Pfizer joins Crucell/Janssen (Johnson & Johnson), GlaxoSmithKline (GSK), MedImmune, Regeneron, Sanofi Pasteur, and nonprofit vaccine developer Aeras as partners in the Project—along with the Robert Wood Johnson Foundation, Vanderbilt University Medical Center, and the John D. and Catherine T. MacArthur Foundation.
The Project is designed to bring together leading academic research centers, industrial partners, nonprofits, and governments to address the primary scientific barriers to developing new vaccines and immunotherapies.
Through cross-sector collaboration, the Project says, it can glean insights on effective immunity and how to generate such responses through vaccines and immunotherapies in key global populations.
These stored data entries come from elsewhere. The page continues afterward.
(** A step that changes neither the history nor the rest of a thread's work. *)
Lemma quiet_history x0 programs w t th th' :
  lock_inv x0 programs w → threads w !! t = Some th → remaining th' = remaining th →
  (∀ t', (λ th, of_thread t' (history w) ++ remaining th) <$> <[t := th']> (threads w) !! t' = programs !! t') ∧
  (∀ t', <[t := th']> (threads w) !! t' = None → of_thread t' (history w) = []).
Proof.
  intros [_ Hh Hn] Ht Hr. split; intros t'; destruct (decide (t' = t)) as [->|Hne].
  - rewrite lookup_insert_eq, <-Hh, Ht. cbn [fmap option_fmap option_map]. by rewrite Hr.
  - by rewrite lookup_insert_ne.
  - by rewrite lookup_insert_eq.
  - rewrite lookup_insert_ne by done. apply Hn.
Qed.

(** The thread that is said to hold the lock is the one that does. *)
Lemma holder_unique x0 programs w t th :
  lock_inv x0 programs w → threads w !! t = Some th → holds th = true →
  flag w = true ∧ holder_ok x0 w th ∧ ∀ t' th', threads w !! t' = Some th' → holds th' = true → t' = t.
Proof.
  intros [Ho _ _] Ht Hh. destruct (flag w).
  - destruct Ho as (t0 & th0 & Ht0 & Hh0 & Hok & Hu). assert (t = t0) as -> by by apply (Hu t th).
    rewrite Ht in Ht0. injection Ht0 as ->. done.
  - destruct Ho as [_ Ho]. specialize (Ho t th Ht). congruence.
Qed.

Lemma lock_step_waits f f' pc pc' : lock_step f pc = (f', Some pc') → f' = f.
Proof. destruct f, pc; cbn; try destruct (_ <? _); naive_solver. Qed.

Lemma lock_step_takes f f' pc : lock_step f pc = (f', None) → f = false ∧ f' = true.
Proof. destruct f, pc; cbn; try destruct (_ <? _); naive_solver. Qed.

(** A thread that does not hold the lock and goes on not holding it. *)
Lemma outside_step x0 programs w t th th' :
  lock_inv x0 programs w → threads w !! t = Some th → holds th = false → holds th' = false →
  remaining th' = remaining th → lock_inv x0 programs (set_thread w (flag w) (object w) t th').
Proof.
  intros Hinv Ht Hh Hh' Hr. destruct (quiet_history x0 programs w t th th' Hinv Ht Hr) as [Hhist Hn].
  split; [|exact Hhist|exact Hn]. destruct Hinv as [Ho _ _]. cbn [set_thread flag object threads].
  assert (Hother : ∀ t' th'', <[t := th']> (threads w) !! t' = Some th'' → holds th'' = true → t' ≠ t ∧ threads w !! t' = Some th'').
  { intros t' th'' Hl Hx. destruct (decide (t' = t)) as [->|]; [rewrite lookup_insert_eq in Hl; congruence|].
    by rewrite lookup_insert_ne in Hl. }
  destruct (flag w).
  - destruct Ho as (t0 & th0 & Ht0 & Hh0 & Hok & Hu). exists t0, th0. split_and!; [|done|by destruct th0|].
    + rewrite lookup_insert_ne; [done|]. intros ->. congruence.
    + intros t' th'' Hl Hx. destruct (Hother t' th'' Hl Hx) as [_ Hl']. by apply (Hu t' th'').
  - destruct Ho as [Hobj Ho]. split; [done|]. intros t' th'' Hl. destruct (holds th'') eqn:Hx; [|done].
    destruct (Hother t' th'' Hl Hx) as [_ Hl']. by rewrite <-(Ho t' th'' Hl').
Qed.

(** A thread that holds the lock afterwards, when no other did before. *)
Lemma inside_step x0 programs w t th th' x :
  lock_inv x0 programs w → threads w !! t = Some th → holds th' = true → remaining th' = remaining th →
  holder_ok x0 (set_thread w true x t th') th' →
  (∀ t' th'', threads w !! t' = Some th'' → holds th'' = true → t' = t) →
  lock_inv x0 programs (set_thread w true x t th').
Proof.
  intros Hinv Ht Hh Hr Hok Hu. destruct (quiet_history x0 programs w t th th' Hinv Ht Hr) as [Hhist Hn].
  split; [|exact Hhist|exact Hn]. cbn [set_thread flag object threads]. exists t, th'. rewrite lookup_insert_eq.
  split_and!; [done..|]. intros t' th'' Hl Hx. destruct (decide (t' = t)) as [|Hne]; [done|].
  rewrite lookup_insert_ne in Hl by done. by apply (Hu t' th'').
Qed.

Lemma step_inv x0 programs w w' : lock_inv x0 programs w → client_step w w' → lock_inv x0 programs w'.
Proof.
  intros Hinv Hstep. destruct Hstep as [w t o todo Ht|w t pc o todo f pc' Ht Hl|w t pc o todo f Ht Hl|w t o todo x p Ht Hx
    |w t p o todo Ht|w t todo Ht].
  - by apply (outside_step x0 programs w t _ _ Hinv Ht).
  - apply lock_step_waits in Hl as ->. by apply (outside_step x0 programs w t _ _ Hinv Ht).
  - apply lock_step_takes in Hl as [Hf ->]. pose proof (inv_object _ _ _ Hinv) as Ho. rewrite Hf in Ho. destruct Ho as [Hobj Ho].
    apply (inside_step x0 programs w t _ _ _ Hinv Ht); [done..|]. intros t' th' Ht' Hh. rewrite (Ho t' th' Ht') in Hh. done.
  - destruct (holder_unique x0 programs w t _ Hinv Ht eq_refl) as (Hf & Hok & Hu). rewrite Hf.
    apply (inside_step x0 programs w t _ _ _ Hinv Ht); [done..| |done].
    change (first_half o (settled x0 w) = (x, p)). cbn in Hok. by rewrite <-Hok.
  - destruct (holder_unique x0 programs w t _ Hinv Ht eq_refl) as (Hf & Hok & Hu).
    destruct Hinv as [_ Hh Hn]. split; cbn [flag object threads history].
    + rewrite Hf. exists t, (Leaving todo). rewrite lookup_insert_eq. split_and!; [done..| |].
      * cbn [holder_ok object] in *. unfold settled in *. cbn [history]. rewrite fmap_app, foldl_app.
        cbn [fmap list_fmap snd foldl]. unfold whole at 1. by rewrite Hok.
      * intros t' th' Hl Hx. destruct (decide (t' = t)) as [|Hne]; [done|]. rewrite lookup_insert_ne in Hl by done.
        by apply (Hu t' th').
    + intros t'. specialize (Hh t'). rewrite of_thread_snoc. destruct (decide (t' = t)) as [->|Hne].
      * rewrite lookup_insert_eq, <-Hh, Ht, Nat.eqb_refl. cbn. by rewrite <-app_assoc.
      * rewrite lookup_insert_ne by done. destruct (Nat.eqb_spec t t'); [congruence|]. by rewrite app_nil_r.
    + intros t'. rewrite of_thread_snoc. destruct (decide (t' = t)) as [->|Hne]; [by rewrite lookup_insert_eq|].
      rewrite lookup_insert_ne by done. intros Hl. destruct (Nat.eqb_spec t t'); [congruence|]. by rewrite Hn.
  - destruct (holder_unique x0 programs w t _ Hinv Ht eq_refl) as (Hf & Hok & Hu).
    destruct (quiet_history x0 programs w t (Leaving todo) (Outside todo) Hinv Ht eq_refl) as [Hhist Hn].
    split; [|exact Hhist|exact Hn]. cbn [set_thread flag object threads unlock]. split; [exact Hok|].
    intros t' th' Hl. destruct (decide (t' = t)) as [->|Hne]; [rewrite lookup_insert_eq in Hl; by injection Hl as <-|].
    rewrite lookup_insert_ne in Hl by done. destruct (holds th') eqn:Hx; [|done]. by destruct Hne; apply (Hu t' th').
Qed.

Lemma client_reachable_inv x0 programs w : rtc client_step (start x0 programs) w → lock_inv x0 programs w.
Proof.
  intros H. remember (start x0 programs) as w0 eqn:E. assert (Hinv : lock_inv x0 programs w0) by (subst; apply start_inv).
  clear E. induction H as [|w1 w2 w3 Hstep _ IH]; [done|]. by apply IH, (step_inv _ _ w1).
Qed.

(** Two threads never are inside the lock at the same time, under any interleaving of their
    atomic accesses. *)
Theorem spin_lock_excludes x0 programs w t t' th th' :
  rtc client_step (start x0 programs) w → threads w !! t = Some th → threads w !! t' = Some th' →
  holds th = true → holds th' = true → t = t'.
Proof.
  intros H%client_reachable_inv Ht Ht' Hh Hh'. destruct (holder_unique _ _ _ _ _ H Ht' Hh') as (_ & _ & Hu). by apply (Hu t th).
Qed.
The Project consortium hopes to identify the fundamentals of immunological protection, with the goal of developing new and improved vaccines, immunotherapies, and diagnostics.
“By bringing together leading vaccine researchers, institutions, and biopharmaceutical companies, and harnessing recent technological advances in molecular and cellular biology and bioinformatics, the Project may potentially enable accelerated development of vaccines and immunotherapies for some of the most devastating diseases of our time,” added Wayne C. Koff, Ph.D., founder of the Human Vaccines Project.